Source: keychron.com

Mechanical keyboards. Usually there’s some type trade-off with mechanical keyboards, and one of the notable ones in my opinion is the keyboard being low-profile. If you feel restricted from mechanical keyboards because you like low-profile keyboards, well low-profile mechanical keyboards are a thing. I’ve only looked into them quite recently as I didn’t want the bulkiness of a mechanical keyboard while still having a mechanical keyboard. The Keychron K1 is something I looked into and fell into liking with its minimal design and form factor. Even at under $100, it is comparable to some other higher-end keyboards.

Overview & Usage

The Keychron K1 has a few versions, and the one I got was the 4th version, aka V4. Keychron has the options of either white or RGB LED backlighting along with different key layouts, such as ten-keyless or a full keyboard with number pad. With the RGB backlighting, you can choose to customize what colors you want, including white, for your backlighting although it lacks customization software unlike some other keyboards out there. Key switch options include red, blue, and brown Gateron low-profile switches. Build quality is quite nice, with aluminum body construction. The keys have a very clean-cut lettering that almost nearly mimics Apple’s keyboard key fonts. However, the keyboard itself lacks a kickstand for raising keyboard elevation. One of the advantages of the keyboard is its compatibility with both Windows and MacOS with just a flick of a switch. It comes with extra keycaps that you can replace depending on what operating system you use.

I’ve been using the keyboard for about a month now, one that is equipped with red switches and RGB backlighting. Upon first using the keyboard, I felt that the red switches were way too sensitive and almost spongy. It made typing on it feel very “mumbled” and vague at first but it took some getting used to before I finally felt more comfortable. The keyboard is quite flat, depending on your liking, but I think it would benefit with a simple kickstand. The keyboard can be used both wired and wireless, and it comes with a USB-A to USB-C cable. Using the wireless mode with dimmer backlighting on, the battery seems to last around a week before it needs charging. You can also connect up to 3 devices via Bluetooth in case you want to use it with multiple devices. I noticed while using the keyboard that when it is left unbothered for a bit, the keyboard goes to sleep mode and takes about 2 seconds to boot up and reconnect. It can get frustrating sometimes, but there is an option of turning that feature off.

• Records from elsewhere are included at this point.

Lemma cas_item_prefixes d a :
  cas_item_at d a = match default ∅ (objects_sha256 d) !! a.1 with Some (PrefixDirectory items) => items !! a.2 | _ => None end.
Proof. unfold cas_item_at. by destruct (objects_sha256 d). Qed.
Lemma make_prefix_event d prefix d' : make_prefix d prefix = Ok d' -> d' = d \/ disk_event d d'.
Proof.
  unfold make_prefix. destruct (default ∅ (objects_sha256 d) !! prefix) as [[items|]|] eqn:E; [intros [= <-]; by left|done|]. intros [= <-]. right.
  apply MakePrefix. intros [pre dig]. rewrite !cas_item_prefixes. cbn. destruct (decide (pre = prefix)) as [->|Hne]; [|by rewrite lookup_insert_ne].
  by rewrite lookup_insert_eq, E.
Qed.
Lemma put_object_spec d at_ content d' :
  put_object d at_ content = Ok d' ->
  (exists objects, d' = set_objects d objects) /\ cas_item_at d' at_ = Some (CasFile content) /\ forall a, a <> at_ -> cas_item_at d' a = cas_item_at d a.
Proof.
  destruct at_ as [pre dig]. unfold put_object. cbn [fst snd]. destruct (default ∅ (objects_sha256 d) !! pre) as [[items|]|] eqn:E; [|done..].
  intros H. assert (d' = set_objects d (Some (<[pre := PrefixDirectory (<[dig := CasFile content]> items)]> (default ∅ (objects_sha256 d))))) as ->.
  { destruct (items !! dig) as [[]|]; [by injection H as <-|done|by injection H as <-]. }
  split; [by eexists|]. split; [unfold cas_item_at; cbn; by rewrite lookup_insert_eq, lookup_insert_eq|].
  intros [pre' dig'] Hne. rewrite !cas_item_prefixes. cbn. destruct (decide (pre' = pre)) as [->|Hpre]; [|by rewrite lookup_insert_ne].
  rewrite lookup_insert_eq, E. rewrite lookup_insert_ne; [done|]. intros ->. by apply Hne.
Qed.
Lemma put_object_event d at_ content d' :
  put_object d at_ content = Ok d' -> take 5 content = PDF_MAGIC -> cas_path (sha256_bytes content) = Ok at_ -> disk_event d d'.
Proof. intros ((objects & ->) & Hthis & Hother)%put_object_spec Hm Hp. by apply InstallObject with (at_ := at_) (content := content). Qed.
Lemma event_only_objects s d' :
  disk_event (disk s) d' -> generations d' = generations (disk s) -> incoming d' = incoming (disk s) ->
  generation_gc_roots d' = generation_gc_roots (disk s) -> current_path d' = current_path (disk s) ->
  only_objects s {| disk := d'; proc := proc s |}.
Proof. intros Hev Hg Hi Hr Hc. split; try done. intros dig. by apply disk_event_object. Qed.
Definition objects_only (d d' : Disk) : Prop := exists objects, d' = set_objects d objects.
Lemma make_prefix_frame d prefix d' : make_prefix d prefix = Ok d' -> objects_only d d'.
Proof.
  unfold make_prefix. destruct (_ !! prefix) as [[]|]; intros [= <-]; [exists (objects_sha256 d); by destruct d|by eexists].
Qed.
Lemma event_objects s d' : disk_event (disk s) d' -> objects_only (disk s) d' -> only_objects s {| disk := d'; proc := proc s |}.
Proof. intros Hev (objects & ->). by apply event_only_objects. Qed.

Lemma verified_pdf content a n :
  _verify_pdf_artifact content a n = Ok tt -> exists c, content = Some c /\ take 5 c = PDF_MAGIC /\ sha256_bytes c = ra_sha256 a /\ zlen c = ra_size_bytes a.
Proof.
  unfold _verify_pdf_artifact, _verify_artifact, content_file. intros H. inv_res H. bsplit. destruct content as [c|]; [|done]. injection Hr0 as <-.
  cbn in *. exists c. repeat split; try done. lia.
Qed.

Section Sync.
Context {quota : StateQuota} (ul : UpdaterLimits) (reader : Reader).

(** One object: what is there stays, and the artifact is there afterwards. *)
Definition moved_only (s s' : Store) : Prop := proc s' = proc s /\ rtc disk_event (disk s) (disk s').
Definition synced (s : Store) (a : RemoteArtifact) (r : res unit) (s' : Store) : Prop :=
  moved_only s s' /\ only_objects s s' /\ (r = Ok tt -> object_ok (disk s') (ra_sha256 a)).
Lemma synced_error s a e : synced s a (Err e) s.
Proof. split; [split; [done|apply rtc_refl]|]. split; [apply only_objects_refl|done]. Qed.
Lemma put_object_ok d at_ content d' :
  put_object d at_ content = Ok d' -> take 5 content = PDF_MAGIC -> cas_path (sha256_bytes content) = Ok at_ -> object_ok d' (sha256_bytes content).
Proof. intros (_ & Hthis & _)%put_object_spec Hm Hp. by exists at_, content. Qed.
Lemma sync_pdf_runs a s : runs (synced s a) (_sync_pdf ul reader a) s.
Proof.
  unfold _sync_pdf. pose proof (synced_error s a) as He. apply runs_bind_lift; [auto|intros _ _]. apply runs_bind_lift; [auto|intros at_ Hp].
  apply runs_bind_getD. destruct (_verify_pdf_artifact (item_content _) a _) as [[]|] eqn:Hver; cbn [is_ok].
  - apply runs_ret. split; [split; [done|apply rtc_refl]|]. split; [apply only_objects_refl|]. intros _.
    apply verified_pdf in Hver as (c & Hc & Hm & Hs & _). exists at_, c. split; [done|]. split; [|done].
    destruct (cas_item_at (disk s) at_) as [[]|]; [|done..]. by injection Hc as ->.
  - apply runs_bind. unfold reserve. apply runs_bind_getD, runs_lift. destruct (state_quota_reserve _ _); [|auto].
    apply runs_bind_getD. apply runs_bind_lift; [auto|intros d1 Hprefix]. apply runs_bind_putD. set (s1 := {| disk := d1; proc := proc s |}).
    assert (moved_only s s1 /\ only_objects s s1) as [Hmove Hoo].
    { apply make_prefix_frame in Hprefix as Hf. apply make_prefix_event in Hprefix as [->|Hev].
      - destruct s. split; [split; [done|apply rtc_refl]|apply only_objects_refl].
      - split; [split; [done|by apply rtc_once]|by apply event_objects]. }
    assert (forall e, synced s a (Err e) s1) as He1 by (intros ?; by split).
    apply runs_bind_lift; [auto|intros content _]. apply runs_bind_lift; [auto|intros [] Hnew]. apply runs_bind_getD.
    apply runs_bind_lift; [auto|intros d' Hput]. apply runs_putD. apply verified_pdf in Hnew as (c & [= <-] & Hm & Hs & _). rewrite <- Hs in Hp.
    assert (disk_event d1 d') as Hev by by eapply put_object_event. apply put_object_spec in Hput as Hspec. destruct Hspec as (Hf & _).
    split; [split; [done|]|]; [eapply rtc_r; [apply Hmove|exact Hev]|]. split; [|intros _; rewrite <- Hs; by eapply put_object_ok].
    eapply only_objects_trans; [exact Hoo|]. exact (event_objects s1 d' Hev Hf).
Qed.
End Sync.

Section Documents.
Context {quota : StateQuota} (ul : UpdaterLimits) (reader : Reader).

(** All documents in turn. *)
Definition all_synced (s : Store) (docs : list RemoteDocument) (r : res unit) (s' : Store) : Prop :=
  only_objects s s' /\ (r = Ok tt -> Forall (fun doc => object_ok (disk s') (ra_sha256 (rd_pdf doc))) docs).
Lemma sync_all docs s : runs (all_synced s docs) (iterM (fun doc => _sync_pdf ul reader (rd_pdf doc)) docs) s.
Proof.
  revert s. induction docs as [|doc docs IH]; intros s; cbn [iterM]; [apply runs_ret; split; [apply only_objects_refl|done]|].
  apply runs_bind. eapply runs_mono; [apply sync_pdf_runs|]. intros [[]|e] s1 (_ & Hoo & Hok); [|by split].
  eapply runs_mono; [apply IH|]. intros r s2 [Hoo2 Hall]. split; [by eapply only_objects_trans|]. intros ->. constructor; [|by apply Hall].
  apply (oo_objects _ _ Hoo2). by apply Hok.
Qed.
Lemma service_events lim held s s' : service lim s held -> moved_only s s' -> service lim s' held.
Proof.
  intros H [Hp Hev]. destruct s' as [d' p']. cbn in *. subst p'. destruct s as [d p]. cbn [disk proc] in *. induction Hev as [d|d d1 d2 Hev _ IH]; [done|]. apply IH.
  apply (service_disk lim {| disk := d; proc := p |}); [done| |]; [eapply coherent_event; [done|apply (sv_coherent _ _ _ H)]|]. intros h. by apply intact_event.
Qed.
Lemma service_sync lim held g s : service lim s held -> ends (fun s' => service lim s' held) (sync_documents ul reader g) s.
Proof.
  intros H. unfold sync_documents. apply ends_iter; [done|]. intros doc s1 H1 r s2 Hrun. destruct (sync_pdf_runs ul reader _ _ _ _ Hrun) as (Hmove & _ & _).
  by eapply service_events.
Qed.
End Documents.
(** ** What the check of the manifest establishes *)
Record manifest_facts (g : RemoteGeneration) : Prop := {
  mf_counts : rg_document_count g = zlen (rg_documents g) /\ rg_chunk_count g = rg_embedding_count g /\
    rg_pdf_object_count g = distinct (map (fun doc => ra_sha256 (rd_pdf doc)) (rg_documents g)) /\ 0 <= rg_embedding_count g;
  mf_database : 1 <= ra_size_bytes (rg_database g) <= MAX_SAFE_BYTES;
  mf_sidecar : forall a, rg_vector_sidecar g = Some a ->
    is_v5 (rg_serving_schema g) = true /\ ra_size_bytes a = rg_embedding_count g * (QWEN3_EMBEDDING_DIMENSION * 4) /\ 0 <= ra_size_bytes a <= MAX_SAFE_BYTES;
  mf_documents : Forall (fun doc => artifact_ok (rd_pdf doc) /\ rd_issuer doc ∈ rg_issuer_codes g) (rg_documents g);
  mf_one : one_artifact (rg_documents g);
  mf_issuers : rg_issuer_codes g = sorted_unique (rg_issuer_codes g);
  mf_ocr : check_ocr_dispositions g = Ok tt;
}.
Lemma manifest_passes g : _verify_remote_manifest_contract g = Ok tt -> manifest_facts g.
Proof.
  unfold _verify_remote_manifest_contract. intros H. apply bind_ok in H as ([] & Hneg%raise_if_ok & H).
  apply bind_ok in H as (dim & _ & H). apply bind_ok in H as ([] & _ & H).
  apply bind_ok in H as ([] & Hdb & H). apply bind_ok in H as ([] & Hvec & H). apply bind_ok in H as ([] & Hiss%raise_if_ok & H).
  apply bind_ok in H as ([] & Hcount%raise_if_ok & H). apply bind_ok in H as (st & Hpdf & H). apply bind_ok in H as ([] & Hobj%raise_if_ok & H).
  apply bind_ok in H as ([] & _ & H). apply bind_ok in H as ([] & Hchunk%raise_if_ok & H). apply bind_ok in H as ([] & Hdecl%raise_if_ok & Hocr).
  cbn [existsb] in Hneg. bsplit. split.
  - split_and!; try done; lia.
  - unfold check_database_artifact in Hdb. cbv zeta in Hdb. apply bind_ok in Hdb as (path & _ & Hdb%raise_if_ok). bsplit. lia.
  - intros a Ha. unfold check_vectors_contract in Hvec. rewrite Ha in Hvec. destruct (is_v5 (rg_serving_schema g)) eqn:E; [|by apply bind_ok in Hvec as ([] & ? & _)].
    split; [done|]. cbn in Hvec. apply bind_ok in Hvec as ([] & Hside & _). unfold check_sidecar_artifact in Hside.
    apply bind_ok in Hside as (path & _ & Hside%raise_if_ok). bsplit.
    unfold QWEN3_EMBEDDING_DIMENSION in *. lia.
  - apply Forall_forall. intros doc Hdoc. split; [by eapply check_pdfs|].
    rewrite forallb_forall in Hdecl. apply list_elem_of_In in Hdoc. specialize (Hdecl _ Hdoc). by bsplit.
  - by eapply check_pdfs_one.
  - done.
  - done.
Qed.

(** A generation with OCR dispositions: every issuer has a readable document, and no more
    than one in twenty of its documents is unread; so it is for all documents together. *)
Lemma issuer_ocr_bound g :
  manifest_facts g -> rg_serving_schema g ∈ V4_SCHEMAS ->
  (forall k, k ∈ rg_issuer_codes g -> 1 <= count_where is_available (documents_of g k) /\
     zlen (documents_of g k) * 95 <= count_where is_available (documents_of g k) * 100) /\
  Forall (fun doc => is_available doc = negb (is_ocr_failed doc)) (rg_documents g).
Proof.
  intros [_ _ _ _ _ _ H] Hv4. unfold check_ocr_dispositions in H. rewrite bool_decide_eq_true_2 in H by done. cbv zeta in H.
  apply bind_ok in H as ([] & Hmap%raise_if_ok & H). apply bind_ok in H as ([] & Hc & Hdisp). apply forM_ok in Hc, Hdisp. bsplit. split.
  - intros k Hk. rewrite <- Hmap in Hk. apply list_elem_of_fmap in Hk as (c & -> & Hin). rewrite Forall_forall in Hc. specialize (Hc c Hin).
    unfold check_issuer_ocr in Hc. apply raise_if_ok in Hc. bsplit. lia.
  - eapply Forall_impl; [exact Hdisp|]. intros doc Hd. unfold check_disposition in Hd. destruct (is_available doc) eqn:Ea.
    + unfold is_available, is_ocr_failed in *. bsplit. rewrite bool_decide_eq_false_2; [done|]. rewrite Ea. by vm_compute.
    + by destruct (is_ocr_failed doc).
Qed.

The Keychron K1 is quite a nice looking, aesthetic keyboard with its minimal look and form factor. Customization is a bit limited in terms of backlighting but it does offer quite a selection of colors and effects. Some of the drawbacks of the keyboard are the lack of a kickstand, and depending on what you like, the sensitivity of the red key switches. I believe the blue and brown switches may provide a different experience but with my experience with the red switches, it is very sensitive and felt quite numb especially the first few usages. At around $100, I think it is a bit pricy for my liking but the build quality and aesthetics make up for it. I think it is easily one of the better looking keyboards out there while also providing a low-profile characteristic.

If you’re still interested, check it out here.

Thank you for letting us be a part of your BreakTime.

Peace out, D.

Disclaimer: Above content is all opinion-based and is not sponsored in any way nor responsible for any subsequent injury, accidents, damages, losses, liabilities, etc. Content and/or pictures used is not intended to infringe any Copyright, Trademark, etc. licenses.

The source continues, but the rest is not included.